L’avocate générale dit ensuite que s’il y a une femme à mettre en doute dans cette affaire, c’est Mathilde Pérès, et pas Laurence Martinez. La femme de l’accusé “s’est sentie délaissée par son mari, elle est allée voir ailleurs de manière libre et consentie”, souligne-t-elle. “Pourquoi, alors, parler de viol ?” L’avocate générale démontre qu’il n’y a aucun éléments prouvant des menaces d’Eric Martinez vis-à-vis de la famille Pérès.
L’accusé prévient tout le monde, ses proches, ses amis, ses collègues : “Son voisin veut s’en prendre à lui et ses enfants.” Pour Claire Lanet, “il plante le décor”. Car “il est effrayé, non pas pour sa sécurité, mais que sa femme reparte avec son amant, d’être ruiné par un second divorce”. Après le drame, déclare l’avocate générale, l’accusé fait des demandes de remise en liberté. Il clame : “Je n’ai rien à faire en prison, j’ai agi par légitime défense”. En faisant référence au livre Le Diable existe, l’avocate générale dit qu’il s’agit du miroir de ce qu’est l’accusé.
Sévère
Elle ne croit pas à l'empathie d'Olivier Pérès, ni à ses regrets exprimés la veille au soir après le témoignage du fils de la victime.
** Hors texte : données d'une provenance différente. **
(** C5: when [create_order] answers with an order and every stored order
    item belongs to a stored order, each product's stock after the call
    is its stock before minus the quantity ordered of it; cancelling that
    order at once succeeds and puts every stock, and the whole product
    table, back to what it was before the order. *)
Theorem create_then_cancel_restores_stock (user_id : Z) (db : DB.t)
    (order : Order.t) :
  order_items_have_order db →
  answer (create_order user_id db) = Ok order →
  let created := stored db (create_order user_id db) in
  let cancelled :=
    stored created (cancel_order (Order.id order) user_id created) in
  answer (cancel_order (Order.id order) user_id created) = Ok order
  ∧ (∀ product_id,
       stock_of product_id created
       = (fun s => s - basket_quantity product_id (basket_of user_id db))
           <$> stock_of product_id db)
  ∧ (∀ product_id, stock_of product_id cancelled = stock_of product_id db)
  ∧ DB.products cancelled = DB.products db.
Proof.
  intros Hfk Hok created cancelled.
  destruct (create_order_Ok_inv _ _ _ Hok)
    as (total & db2 & _ & _ & Horder & Hfulfil & Hrun).
  assert (created = db2) as Hcreated
    by (unfold created, stored; by rewrite Hrun).
  destruct (fulfil_basket_inv _ _ _ _ Hfulfil)
    as (_ & Horders & _ & (new_items & Hitems & Hmade) & Hps).
  simpl in Horders, Hitems, Hps.
  destruct (created_order_items user_id db db2 order new_items)
    as [Hfind Hnew]; [done|by subst order|by subst order|done|done| |].
  { eapply Forall2_Forall_l; [exact Hmade|].
    apply Forall_true. by intros b i (? & _). }
  assert (cancel_order (Order.id order) user_id created
          = (Ok order,
             [DB.set_products
                (fold_left restore_item new_items (DB.products db2)) db2]))
    as Hcancel.
  { rewrite Hcreated. unfold cancel_order. by rewrite Hfind, Hnew. }
  assert (DB.products cancelled = DB.products db) as Hproducts.
  { unfold cancelled, stored. rewrite Hcancel. simpl. apply map_eq.
    intros product_id. rewrite restore_items_lookup, Hps.
    rewrite (made_from_quantity _ _ _ _ Hmade).
    destruct (DB.products db !! product_id) as [[]|]; simpl; [|done].
    unfold Product.set_stock. simpl. do 2 f_equal. lia. }
  split; [by rewrite Hcancel|]. split; [|split; [|done]].
  - intros product_id. unfold stock_of. rewrite Hcreated, Hps.
    by destruct (DB.products db !! product_id).
  - intros product_id. unfold stock_of. by rewrite Hproducts.
Qed.

Lemma order_quantity_items_of_order (order_id product_id : Z) (db : DB.t) :
  order_quantity product_id (items_of_order order_id db)
  = ordered_quantity order_id product_id db.
Proof.
  unfold items_of_order, ordered_quantity.
  induction (DB.order_items db) as [|item rest IH]; [done|].
  rewrite filter_cons. simpl.
  destruct (decide (OrderItem.order_id item = order_id)) as [Ho|Ho]; simpl.
  - rewrite IH.
    destruct (decide (OrderItem.product_id item = product_id)) as [Hp|Hp];
      (destruct (decide (_ ∧ _)) as [[? ?]|Hn]; [done|]); try done.
    by destruct Hn.
  - rewrite IH. by destruct (decide (_ ∧ _)) as [[? ?]|].
Qed.
(** * Assisted grasping of [igibson/robots/manipulation_robot.py]

    A shallow embedding of the assisted-grasping logic of [ManipulationRobot]
    (candidate selection, constraint creation, the release window, the
    [is_grasping] query, [dump_state] / [load_state]) and the properties of
    its lifecycle.

    Conventions of the embedding.
    - Python floats are IEEE binary64 numbers: Rocq's primitive [float].
    - Python [None] is [None] of an [option]; the truth value Python gives to
      an object in [if x:] is written out ([truthy_int], [truthy_bool]).
    - The robot keeps one dictionary per field, each keyed by the arm name
      ([self._ag_obj_in_hand[arm]], ...).  All of them are created over
      [arm_names], so the embedding keeps one dictionary from the arm name to
      a record [AG] of these fields.
    - Exceptions abort the running method and leave the mutations made so far
      in place: a computation is a function from the state to an [outcome]
      and the state reached.
    - A Python [set] is a finite set ([gset]).  Where the code iterates over
      one, the order is the interpreter's: it is a parameter of the step
      ([candidates_order], [contact_choice] of [Obs]).
    - PyBullet is not part of the repository.  What the robot changes in the
      engine (user constraints, the collision filter table, joint targets)
      is kept in a small table model [World]; what it reads from the engine
      during one step (contacts, ray hits, poses, ...) is a record [Obs] of
      functions handed to that step. *)

From Stdlib Require Import ZArith Ascii Floats.PrimFloat.
From Stdlib Require Import Floats.SpecFloat Floats.FloatOps Floats.FloatAxioms.
From stdpp Require Import gmap strings list.

Set Warnings "-inexact-float,-clear-no-such-hyp".
Open Scope Z_scope.

(** ** Python values and control *)

Module Py.

Inductive exn :=
| AssertionError | ValueError | KeyError | TypeError | IndexError
| AttributeError | Exception.

Inductive outcome (A : Type) :=
| Ok (a : A)
| Raise (e : exn).
Arguments Ok {A} a.
Arguments Raise {A} e.

(** A method: runs on a state, returns or raises, and leaves a state. *)
Definition M (S A : Type) : Type := S → outcome A * S.

Definition ret {S A} (a : A) : M S A := λ s, (Ok a, s).
Definition raise {S A} (e : exn) : M S A := λ s, (Raise e, s).
Definition bind {S A B} (m : M S A) (k : A → M S B) : M S B :=
  λ s, match m s with
       | (Ok a, s') => k a s'
       | (Raise e, s') => (Raise e, s')
       end.
Definition gets {S A} (f : S → A) : M S A := λ s, (Ok (f s), s).
Definition modify {S} (f : S → S) : M S unit := λ s, (Ok tt, f s).
Definition assert {S} (b : bool) : M S unit :=
  if b then ret tt else raise AssertionError.

(** [for x in xs: body x] *)
Fixpoint for_each {S A} (xs : list A) (body : A → M S unit) : M S unit :=
  match xs with
  | [] => ret tt
  | x :: xs' => bind (body x) (λ _, for_each xs' body)
  end.

(** The same loop with a local variable that the body updates. *)
Fixpoint fold_each {S A B} (xs : list A) (body : B → A → M S B) (b : B)
  : M S B :=
  match xs with
  | [] => ret b
  | x :: xs' => bind (body b x) (fold_each xs' body)
  end.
Son réquisitoire est plus sévère encore que celui de l'avocat général en première instance : il y a environ un an, Christian Pasta avait demandé dix-huit ans, et la peine prononcée avait été de vingt ans.
L'accusé semble abattu, durant cette intervention qui va durer environ deux heures et demi. Toujours de noir vêtu, il manipule son chapelet, tête baissée. Ce n’est plus le même homme qu’en première instance. Le procès s'est poursuivi avec la plaidoirie de la défense.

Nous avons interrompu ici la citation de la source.